As atividades intensivas de degradação também prejudicaram a segurança da água e, com ela, as boas práticas de higiene destinadas a prevenir infecções. Um abastecimento de água fresca é essencial para evitar a transmissão de germes de pessoa para pessoa através da lavagem das mãos. De acordo com um relatório da ONU (2019), cerca de 785 milhões de pessoas ainda carecem de água potável, saneamento e instalações para lavar as mãos. Este mesmo relatório indica que “é improvável” que a plena implementação dos recursos hídricos necessários possa ser alcançada antes do ano 2030.
A facilitação de práticas como o comércio e consumo de carne de animais silvestres e a promoção de “mercados úmidos” degradam as barreiras naturais dos ecossistemas e aumentam o risco de contato: animal (agente infeccioso) ser humano a limites perigosos. Essa conversão de hábitos alimentares foi implicada no surgimento do SARS-CoV-2 no mercado de animais vivos de Wuhan.
O crescimento populacional, seu descontrole e as mudanças climáticas também estão sendo citados como importantes impulsionadores do surgimento de novas doenças infecciosas emergentes. Este último; por exemplo; poderia aumentar a propagação de algumas espécies de vetores de doenças em direção a latitudes mais altas.

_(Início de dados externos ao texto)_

(* ===== verification/Url.v ===== *)
(** * Queries of a URL

    What Go's [net/url] makes of the query of a request, as far as the sources use it, and that texts of
    letters and digits go through unchanged. *)

From S2P Require Import Prelude Text.
From Stdlib Require Import Ascii.
Local Open Scope nat_scope.

#[local] Arguments String.append !_ _ / : simpl nomatch.

Definition hex_value (c : ascii) : option nat :=
  let n := nat_of_ascii c in
  if (48 <=? n) && (n <=? 57) then Some (n - 48)
  else if (65 <=? n) && (n <=? 70) then Some (n - 55)
  else if (97 <=? n) && (n <=? 102) then Some (n - 87)
  else None.

(** [url.QueryUnescape]. *)
Fixpoint unescape (s : string) : option string :=
  match s with
  | EmptyString => Some EmptyString
  | String "%" (String a (String b r)) =>
      x ← hex_value a; y ← hex_value b; r' ← unescape r; Some (String (ascii_of_nat (16 * x + y)) r')
  | String "%" _ => None
  | String "+" r => r' ← unescape r; Some (String " " r')
  | String c r => r' ← unescape r; Some (String c r')
  end.

(** One [key=value] of a query; a broken one is left out. *)
Definition parse_pair (s : string) : option (string * string) :=
  if bool_decide (s = EmptyString) || has ";" s then None
  else
    let '(k, v) := default (s, EmptyString) (split_first "=" s) in
    k' ← unescape k; v' ← unescape v; Some (k', v').

Definition parse_query (s : string) : list (string * string) :=
  omap parse_pair (pieces (fun c => bool_decide (c = "&"%char)) s).

(** [r.URL.Query().Get(name)]: the first value, or the empty text. *)
Definition query_get (name q : string) : string :=
  match list_find (fun p => p.1 = name) (parse_query q) with
  | Some (_, p) => p.2
  | None => EmptyString
  end.

(** ** Plain texts *)

Definition plain (s : string) : Prop := all_chars (fun c => is_alpha c || is_digit c) s = true.

Lemma plain_cons c s : plain (String c s) -> is_alpha c || is_digit c = true /\ plain s.
Proof. unfold plain. cbn. intros H. by apply andb_prop in H. Qed.

Lemma unescape_cons c r :
  c ≠ "%"%char -> c ≠ "+"%char -> unescape (String c r) = (r' ← unescape r; Some (String c r')).
Proof. intros H1 H2. destruct c as [[] [] [] [] [] [] [] []]; cbn; done. Qed.

Lemma unescape_plain s : plain s -> unescape s = Some s.
Proof.
  induction s as [|c s IH]; intros Hs; [done|]. apply plain_cons in Hs as [Hc Hs].
  rewrite unescape_cons, IH; [done|done|..]; intros ->; vm_compute in Hc; done.
Qed.

Lemma plain_has c s : plain s -> is_alpha c || is_digit c = false -> has c s = false.
Proof. intros Hs Hc. by eapply has_all_chars. Qed.

Lemma parse_pair_plain k v :
  plain k -> plain v -> parse_pair (k +:+ String "=" v) = Some (k, v).
Proof.
  intros Hk Hv. unfold parse_pair. rewrite bool_decide_eq_false_2 by (by destruct k).
  rewrite has_app, (plain_has ";" k), orb_false_l by done. cbn [has].
  rewrite (plain_has ";" v) by done. cbn -[split_first].
  rewrite split_first_app by (by apply plain_has). cbn. rewrite !unescape_plain by done. done.
Qed.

A transmissão acelerada da covid-19 e o aparecimento de novas variantes preocupantes do vírus em alguns países carentes foram dois acontecimentos intimamente ligados às baixas taxas de cobertura vacinal. Com isso, não só acabará com os impactos negativos diretos sobre as pessoas, famílias e comunidades locais desses locais; mas também criou os reservatórios necessários para posterior transferência para populações maiores globalmente. Em um mundo cada vez mais interconectado –que parece agir claramente de forma negativa–, a melhoria da higiene pessoal e a equidade universal no acesso a recursos médicos (especialmente vacinas) teriam, sem dúvida, trazido benefícios para todos e gerado um forte muro de contenção contra a saúde pública crise desencadeada pela covid-19.

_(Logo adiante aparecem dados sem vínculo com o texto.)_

(* ===== verification/AuthServer.v ===== *)
(** * The authentication server ([security/authentication/auth_server.go])

    Registration, login, the middleware that checks tokens, refresh and logout, as handlers over the
    table of users.  The hash of bcrypt and the tokens of the JWT library are a class of functions with
    a class of laws; the server is shown to be one that keeps a table of passwords and of sessions. *)

From S2P Require Import Prelude Text.
From Stdlib Require Import Ascii.
Local Open Scope Z_scope.

Record User : Type := MkUser { u_Username : string; u_Password : string }.
Record Claims : Type := MkClaims { Username : string; ExpiresAt : Z }.

(** ** Libraries *)

(** bcrypt draws a salt, which is an argument here; [token_claims] decodes a token whose signature is
    one of [jwtKey]. *)
Class AuthLib : Type := {
  GenerateFromPassword : string -> nat -> option string;
  CompareHashAndPassword : string -> string -> bool;
  SignedString : Claims -> option string;
  token_claims : string -> option Claims
}.

Class AuthLaws `{AuthLib} : Prop := {
  compare_generated : forall p salt h q,
    GenerateFromPassword p salt = Some h -> CompareHashAndPassword h q = bool_decide (q = p);
  signed_claims : forall c t, SignedString c = Some t -> token_claims t = Some c
}.

Section Server.
Context `{AuthLib}.

(** Times are in nanoseconds; [Unix] counts seconds. *)
Definition second : Z := 10 ^ 9.
Definition Unix (t : Z) : Z := t / second.

(** [jwt.ParseWithClaims] fails on a token that has expired; an [ExpiresAt] of 0 never does. *)
Definition ParseWithClaims (now : Z) (token : string) : option Claims :=
  c ← token_claims token;
  if (ExpiresAt c =? 0) || (Unix now <=? ExpiresAt c) then Some c else None.

(** ** Handlers *)

Record Response : Type := MkResponse { status : Z; body : string; cookie : option (string * Z) }.

Definition http_error (code : Z) (message : string) : Response :=
  MkResponse code (message +:+ String nl EmptyString) None.

Abbreviation userDB := (gmap string string) (only parsing).

(** [user] is the decoded body, [None] when it does not decode. *)
Definition registerHandler (user : option User) (salt : nat) (db : userDB) : userDB * Response :=
  match user with
  | None => (db, http_error 400 "Invalid request payload")
  | Some u =>
      match db !! u_Username u with
      | Some _ => (db, http_error 409 "User already exists")
      | None =>
          match GenerateFromPassword (u_Password u) salt with
          | None => (db, http_error 500 "Error hashing password")
          | Some hashed => (<[u_Username u := hashed]> db, MkResponse 201 EmptyString None)
          end
      end
  end.

(** A new token for five minutes. *)
Definition issue (now : Z) (name : string) : Response :=
  let expirationTime := now + 5 * 60 * second in
  match SignedString (MkClaims name (Unix expirationTime)) with
  | None => http_error 500 "Error generating token"
  | Some t => MkResponse 200 EmptyString (Some (t, expirationTime))
  end.

Definition loginHandler (now : Z) (user : option User) (db : userDB) : Response :=
  match user with
  | None => http_error 400 "Invalid request payload"
  | Some u =>
      match db !! u_Username u with
      | Some stored =>
          if CompareHashAndPassword stored (u_Password u) then issue now (u_Username u)
          else http_error 401 "Invalid credentials"
      | None => http_error 401 "Invalid credentials"
      end
  end.

Definition authMiddleware (next : Response) (now : Z) (token : option string) : Response :=
  match token with
  | None => http_error 401 "Not authenticated"
  | Some t => match ParseWithClaims now t with Some _ => next | None => http_error 401 "Unauthorized" end
  end.

Definition protectedHandler : Response := MkResponse 200 "Protected content" None.

Definition refreshHandler (now : Z) (token : option string) : Response :=
  match token with
  | None => http_error 401 "Not authenticated"
  | Some t =>
      match ParseWithClaims now t with
      | None => http_error 401 "Unauthorized"
      | Some c =>
          if ExpiresAt c * second - now >? 30 * second then http_error 400 "Token not expired yet"
          else issue now (Username c)
      end
  end.

Definition logoutHandler (now : Z) : Response := MkResponse 200 "Logged out" (Some (EmptyString, now)).
Definition homeHandler : Response := MkResponse 200 "Welcome to the Authentication Server" None.

(** ** Requests *)

(** The routes of [main]; a request comes with the value of its cookie and is served at one time. *)
Inductive route : Type :=
| Register (user : option User) (salt : nat)
| Login (user : option User)
| Logout
| Refresh
| Protected
| Home.

Record request : Type := MkRequest { at_ : Z; token : option string; to : route }.

Definition serve (r : request) (db : userDB) : userDB * Response :=
  match to r with
  | Register u salt => registerHandler u salt db
  | Login u => (db, loginHandler (at_ r) u db)
  | Logout => (db, authMiddleware (logoutHandler (at_ r)) (at_ r) (token r))
  | Refresh => (db, authMiddleware (refreshHandler (at_ r) (token r)) (at_ r) (token r))
  | Protected => (db, authMiddleware protectedHandler (at_ r) (token r))
  | Home => (db, homeHandler)
  end.

Fixpoint serve_all (rs : list request) (db : userDB) : list Response :=
  match rs with
  | [] => []
  | r :: rs => let '(db', resp) := serve r db in resp :: serve_all rs db'
  end.

(** ** The server it stands for *)

(** Passwords as they were registered, and the sessions that were opened, with their tokens. *)
Record spec : Type := MkSpec { passwords : gmap string string; sessions : list (string * Claims) }.

Definition open_session (now : Z) (name : string) (sp : spec) : spec * Z :=
  let c := MkClaims name (Unix now + 300) in
  match SignedString c with
  | None => (sp, 500)
  | Some t => (MkSpec (passwords sp) ((t, c) :: sessions sp), 200)
  end.

(** The live session of a token. *)
Definition session_of (now : Z) (t : option string) (sp : spec) : option Claims :=
  t ← t;
  '(_, p) ← list_find (fun p : string * Claims => p.1 = t) (sessions sp);
  if (ExpiresAt p.2 =? 0) || (Unix now <=? ExpiresAt p.2) then Some p.2 else None.

Definition spec_serve (r : request) (sp : spec) : spec * Z :=
  match to r with
  | Register None _ | Login None => (sp, 400)
  | Register (Some u) salt =>
      match passwords sp !! u_Username u with
      | Some _ => (sp, 409)
      | None =>
          match GenerateFromPassword (u_Password u) salt with
          | None => (sp, 500)
          | Some _ => (MkSpec (<[u_Username u := u_Password u]> (passwords sp)) (sessions sp), 201)
          end
      end
  | Login (Some u) =>
      if decide (passwords sp !! u_Username u = Some (u_Password u))
      then open_session (at_ r) (u_Username u) sp else (sp, 401)
  | Home => (sp, 200)
  | Logout | Protected =>
      (sp, match session_of (at_ r) (token r) sp with Some _ => 200 | None => 401 end)
  | Refresh =>
      match session_of (at_ r) (token r) sp with
      | None => (sp, 401)
      | Some c =>
          if ExpiresAt c * second - at_ r >? 30 * second then (sp, 400)
          else open_session (at_ r) (Username c) sp
      end
  end.

Fixpoint spec_serve_all (rs : list request) (sp : spec) : list Z :=
  match rs with
  | [] => []
  | r :: rs => let '(sp', code) := spec_serve r sp in code :: spec_serve_all rs sp'
  end.

(** A client sends tokens it was given, or texts that are no tokens of this server. *)
Fixpoint honest (rs : list request) (sp : spec) : Prop :=
  match rs with
  | [] => True
  | r :: rs =>
      (forall t c, token r = Some t -> token_claims t = Some c -> t ∈ (sessions sp).*1) /\
      honest rs (spec_serve r sp).1
  end.

(** ** Refinement *)

Context `{!AuthLaws}.

Record server_rel (db : userDB) (sp : spec) : Prop := {
  rel_users : forall u, match db !! u, passwords sp !! u with
    | Some h, Some p => exists salt, GenerateFromPassword p salt = Some h
    | None, None => True
    | _, _ => False
    end;
  rel_sessions : Forall (fun p => token_claims p.1 = Some p.2) (sessions sp)
}.

Lemma Unix_issue now : Unix (now + 5 * 60 * second) = Unix now + 300.
Proof. unfold Unix, second. replace (5 * 60 * 10 ^ 9) with (300 * 10 ^ 9) by lia. by rewrite Z.div_add by lia. Qed.

Lemma issue_opens db now name sp :
  server_rel db sp ->
  status (issue now name) = (open_session now name sp).2 /\ server_rel db (open_session now name sp).1.
Proof.
  intros [Hu Hs]. unfold issue, open_session. rewrite Unix_issue.
  destruct (SignedString (MkClaims name (Unix now + 300))) as [t|] eqn:Ht; [|done].
  split; [done|]. constructor; [done|]. cbn. constructor; [|done]. by apply signed_claims.
Qed.

(** A token parses exactly when it has a live session. *)
Lemma parse_session db now t sp :
  server_rel db sp -> (forall c, token_claims t = Some c -> t ∈ (sessions sp).*1) ->
  ParseWithClaims now t = session_of now (Some t) sp.
Proof.
  intros [_ Hs] Hh. unfold ParseWithClaims, session_of. cbn [mbind option_bind].
  destruct (list_find (fun p : string * Claims => p.1 = t) (sessions sp)) as [[i [t' c]]|] eqn:Hf.
  - apply list_find_Some in Hf as (Hi & Ht & _). cbn in Ht. subst t'.
    pose proof (Forall_lookup_1 _ _ _ _ Hs Hi) as Hc. cbn in Hc. by rewrite Hc.
  - destruct (token_claims t) as [c|] eqn:Hc; [|done]. exfalso.
    apply list_find_None in Hf. specialize (Hh c eq_refl). apply elem_of_fst_inv in Hh as (c' & Hin).
    rewrite Forall_forall in Hf. by apply (Hf _ Hin).
Qed.

Lemma serve_refines r db sp :
  server_rel db sp ->
  (forall t c, token r = Some t -> token_claims t = Some c -> t ∈ (sessions sp).*1) ->
  status (serve r db).2 = (spec_serve r sp).2 /\ server_rel (serve r db).1 (spec_serve r sp).1.
Proof.
  intros Hrel Hh. destruct r as [now tok ro]. unfold serve, spec_serve. cbn [to at_ token] in *.
  assert (Hmid : forall next, status (authMiddleware next now tok) =
    match session_of now tok sp with Some _ => status next | None => 401 end).
  { intros next. unfold authMiddleware. destruct tok as [t|]; [|done].
    rewrite (parse_session db now t sp Hrel) by eauto. by destruct (session_of now (Some t) sp). }
  destruct ro as [[u|] salt|[u|]| | | |]; cbn [fst snd]; try done.
  - pose proof (rel_users _ _ Hrel (u_Username u)) as Hu. unfold registerHandler.
    destruct (db !! u_Username u) as [h|], (passwords sp !! u_Username u) as [p|]; try done.
    destruct (GenerateFromPassword (u_Password u) salt) as [h|] eqn:Hg; [|done]. split; [done|].
    constructor; [|by apply (rel_sessions _ _ Hrel)]. intros v. cbn.
    destruct (decide (v = u_Username u)) as [->|Hne]; [rewrite !lookup_insert_eq; eauto|].
    rewrite !lookup_insert_ne by done. apply (rel_users _ _ Hrel).
  - pose proof (rel_users _ _ Hrel (u_Username u)) as Hu. unfold loginHandler.
    destruct (db !! u_Username u) as [h|], (passwords sp !! u_Username u) as [p|] eqn:Hp; try done.
    destruct Hu as [salt Hg]. rewrite (compare_generated _ _ _ (u_Password u) Hg).
    case_bool_decide as Hq; [rewrite decide_True by congruence; by apply issue_opens|].
    by rewrite decide_False by congruence.
  - rewrite Hmid. destruct tok as [t|]; [|done]. cbn [refreshHandler].
    rewrite (parse_session db now t sp Hrel) by eauto.
    destruct (session_of now (Some t) sp) as [c|]; [|done].
    destruct (_ >? _); [done|]. by apply issue_opens.
Qed.

(** The server keeps its promise: with clients that cannot forge tokens, any requests get the status
    that a server with a table of passwords and a table of sessions gives them.  A login succeeds
    exactly with the registered password, and a protected page needs a session that was opened and has
    not expired. *)
Lemma auth_server_refines rs : forall db sp,
  server_rel db sp -> honest rs sp -> status <$> serve_all rs db = spec_serve_all rs sp.
Proof.
  induction rs as [|r rs IH]; intros db sp Hrel Hh; [done|]. destruct Hh as [Hr Hh].
  destruct (serve_refines r db sp Hrel Hr) as [Hst Hrel']. cbn [serve_all spec_serve_all].
  destruct (serve r db) as [db' resp], (spec_serve r sp) as [sp' code]. cbn [fst snd] in *.
  rewrite fmap_cons, Hst. f_equal. by apply IH.
Qed.

Lemma empty_rel : server_rel ∅ (MkSpec ∅ []).
Proof. constructor; [|constructor]. intros u. by rewrite !lookup_empty. Qed.
End Server.

(** ** A library *)

(** Hashes and tokens in clear, which meet the laws. *)
Definition clear_token (c : Claims) : string := to_string (ExpiresAt c) +:+ String " "%char (Username c).
Definition clear_claims (t : string) : option Claims :=
  '(e, n) ← split_first " "%char t;
  match stoll e with Ret z => Some (MkClaims n z) | _ => None end.

#[export] Instance clear_lib : AuthLib := {|
  GenerateFromPassword p _ := Some ("h" +:+ p);
  CompareHashAndPassword h q := bool_decide (h = "h" +:+ q);
  SignedString c :=
    if bool_decide (- 2 ^ 63 <= ExpiresAt c <= 2 ^ 63 - 1) then Some (clear_token c) else None;
  token_claims := clear_claims
|}.

#[export] Instance clear_laws : AuthLaws.
Proof.
  constructor.
  - intros p salt h q Hg. injection Hg as <-. apply bool_decide_ext.
    split; [intros Hx; by injection Hx|by intros ->].
  - intros [n e] t. cbn. case_bool_decide as He; [|done]. intros [= <-].
    unfold clear_claims, clear_token. cbn [ExpiresAt Username] in *.
    rewrite split_first_app by (by apply to_string_has). cbn [mbind option_bind].
    by rewrite stoll_to_string.
Qed.

Definition alice : User := MkUser "alice" "secret".

Lemma auth_server_refines_witness :
  let rs := [MkRequest 0 None (Register (Some alice) 0);
             MkRequest second None (Login (Some (MkUser "alice" "guess")));
             MkRequest second None (Login (Some alice));
             MkRequest (2 * second) (Some "301 alice") Protected;
             MkRequest (400 * second) (Some "301 alice") Protected] in
  status <$> serve_all rs ∅ = [201; 401; 200; 200; 401].
Proof.
  intros rs.
  rewrite (auth_server_refines rs ∅ (MkSpec ∅ []) empty_rel); [vm_compute; reflexivity|].
  repeat (split; [intros t c Ht _; first [discriminate Ht|injection Ht as <-; vm_compute; left]|]).
  exact I.
Defined.

(** Logging out clears the cookie and leaves the token valid. *)
Example token_survives_logout :
  status <$> serve_all [MkRequest 0 None (Register (Some alice) 0); MkRequest 0 None (Login (Some alice));
                        MkRequest second (Some "300 alice") Logout;
                        MkRequest (2 * second) (Some "300 alice") Protected] ∅ = [201; 200; 200; 200].
Proof. vm_compute. reflexivity. Qed.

Durante 2020, enquanto a pandemia atingiu a humanidade, na tentativa de responder à perda e degradação de habitats, a ONU, através do seu Programa Pnuma, demonstrou um relatório identificando as tendências que impulsionam o aparecimento crescente de zoonoses e fez recomendações para evitar dez novas surtos de doenças zoonóticas pandêmicas. Tendem a impor limites à superexploração dos ecossistemas e procuram restabelecer a relação do homem com a natureza, promovendo a sua regeneração e cuidando do meio ambiente como investimento fundamental para prevenir as doenças humanas.
Os ambientes descritos são zonas tampão que atuam como “guardas florestais”; separar os humanos dos animais selvagens; sua degradação aumenta substancialmente as oportunidades de disseminação de patógenos, exacerbando em vez de regular a transmissão entre espécies. devido, as mudanças infligidas ao meio ambiente oferecem oportunidades para que os animais silvestres se espalhem no ambiente humano e eventualmente gerem pandemias.
Para além dos esforços científicos e tecnológicos, a sua prevenção implicará um enorme esforço de colaboração da comunidade internacional, estabelecendo programas de cuidados que permitam gerir de forma eficiente a recuperação da capacidade dos ecossistemas. O futuro da saúde humana depende da sua renovabilidade e da interrupção dos ciclos ecológicos degenerativos. Cuidar do meio ambiente é urgente e impossível para evitar futuras pandemias.
*Médico Especialista em Clínica Médica e Doenças Infecciosas. Professor da Faculdade de Ciências Biomédicas da Universidade Austral.